(** What holds of the inputs of both functions once the resources are selected. *)
Record inputs_ok : Prop := {
  in_ready : ready cg (cpf_APIServerConfig (cg_cpf cg)) store;
  in_namespace : om_Namespace (po_ObjectMeta (prom cg)) ≠ "";
  in_services : objects_ok sm_ObjectMeta service_ok sMons;
  in_pods : objects_ok pm_ObjectMeta pod_ok pMons;
  in_probes : objects_ok probe_ObjectMeta (fun _ => True) probes;
  in_scrapeConfigs : objects_ok scrapeconfig_ObjectMeta (secrets_ok store) sCons;
  in_timeout : check_timeout (cg_cpf cg) = Ok ();
  in_additional : ∃ l, generateAdditionalScrapeConfigs um cg additional (shardsNumber (iface (prom cg))) = Ok l;
  in_remote_write : Forall (fun r => TLSConfig_Validate (rw_TLSConfig r) = Ok ()) (cpf_RemoteWrite (cg_cpf cg));
  in_otlp : otlp_accepted cg;
  in_tracing : ∀ t, cpf_TracingConfig (cg_cpf cg) = Some t →
    TLSConfig_Validate (tracing_TLSConfig t) = Ok () ∧ header_order (tracing_Headers t) order;
}.
Context (Hin : inputs_ok).

Definition service_jobs : list string := endpoint_jobs "serviceMonitor" sm_ObjectMeta sMons (fun m => sms_Endpoints (sm_Spec m)).
Definition pod_jobs : list string := endpoint_jobs "podMonitor" pm_ObjectMeta pMons (fun m => pms_PodMetricsEndpoints (pm_Spec m)).
Definition probe_jobs : list string := (fun m => object_job "probe" (probe_ObjectMeta m)) <$> sorted_values probes.
Definition scrapeConfig_jobs : list string :=
  (fun sc => object_job "scrapeConfig" (scrapeconfig_ObjectMeta sc)) <$> sorted_values sCons.
Definition all_jobs : list string := service_jobs ++ pod_jobs ++ probe_jobs ++ scrapeConfig_jobs.
(** ** Taking addresses out of the index *)

Definition ips_of (l : list Endpoint) : list string := l ≫= Endpoint_Addresses.
Definition ips (l : list EndpointSlice) : list string := l ≫= fun s => ips_of (eps_Endpoints s).
Lemma ips_app l l' : ips (l ++ l') = ips l ++ ips l'.
Proof. apply bind_app. Qed.
Lemma ips_of_app l l' : ips_of (l ++ l') = ips_of l ++ ips_of l'.
Proof. apply bind_app. Qed.

(** The addresses [l] are in the index, once each, and [idx'] is the index without them. *)
Record takes {A} (idx : gmap string A) (l : list string) (idx' : gmap string A) : Prop := {
  takes_NoDup : NoDup l;
  takes_in ip : ip ∈ l → is_Some (idx !! ip);
  takes_lookup ip x : idx' !! ip = Some x ↔ idx !! ip = Some x ∧ ip ∉ l;
}.
Lemma takes_nil {A} (idx : gmap string A) : takes idx [] idx.
Proof. split; [constructor|by intros ip ?%elem_of_nil|]. intros ip x. split; [intros; split; [done|apply not_elem_of_nil]|by intros []]. Qed.
Lemma takes_delete {A} (idx : gmap string A) ip x : idx !! ip = Some x → takes idx [ip] (delete ip idx).
Proof.
  intros Hx. split; [apply NoDup_singleton|by intros ip' ->%list_elem_of_singleton|].
  intros ip' y. rewrite lookup_delete_Some, list_elem_of_singleton. naive_solver.
Qed.
Lemma takes_app {A} (idx idx1 idx2 : gmap string A) l1 l2 : takes idx l1 idx1 → takes idx1 l2 idx2 → takes idx (l1 ++ l2) idx2.
Proof.
  intros [Hn1 Hi1 Hl1] [Hn2 Hi2 Hl2]. split.
  - apply NoDup_app. split_and!; [done| |done]. intros ip H1 H2. destruct (Hi2 ip H2) as [x Hx]. by apply Hl1 in Hx as [_ ?].
  - intros ip [?|H2]%elem_of_app; [auto|]. destruct (Hi2 ip H2) as [x Hx]. apply Hl1 in Hx as [? _]. eauto.
  - intros ip x. rewrite Hl2, Hl1, not_elem_of_app. tauto.
Qed.
Lemma takes_perm {A} (idx idx' : gmap string A) l l' : l ≡ₚ l' → takes idx l idx' → takes idx l' idx'.
Proof. intros Hl [Hn Hi Hx]. split; [by rewrite <-Hl|intros ip; rewrite <-Hl; apply Hi|intros ip x; by rewrite <-Hl]. Qed.
(* ===== verification/AmTypes.v ===== *)
(** * The configuration of Alertmanager

    The types of pkg/alertmanager/types.go: what the operator reads from a configuration of the
    user and writes for Alertmanager. A field [F] of the struct [T] is [T_F]; a pointer is an
    [option], a slice a list (a nil slice is an empty one: both are left out of the YAML), a slice
    of pointers a list of values (the code never puts nil into one). A [config.URL] is its
    rendering, a [model.Duration] a number of nanoseconds. *)

From S2P Require Import Prelude Meta Yaml.

(** [config.HostPort], and the time intervals of Alertmanager's packages config and
    timeinterval. *)
Record HostPort := { Host : string; Port : string }.
Record InclusiveRange := { Begin : Z; End_ : Z }.
Record TimeOfDayRange := { StartMinute : Z; EndMinute : Z }.
Record interval := {
  interval_Times : list TimeOfDayRange;
  interval_Weekdays : list InclusiveRange;
  interval_DaysOfMonth : list InclusiveRange;
  interval_Months : list InclusiveRange;
  interval_Years : list InclusiveRange;
  interval_Location : option string;
}.
Record timeInterval := { timeInterval_Name : string; timeInterval_TimeIntervals : list interval }.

----

In the entries above, which lines hold the string "configuration"? Report all of them.

## Completed task
(** * The configuration of Alertmanager
    The types of pkg/alertmanager/types.go: what the operator reads from a configuration of the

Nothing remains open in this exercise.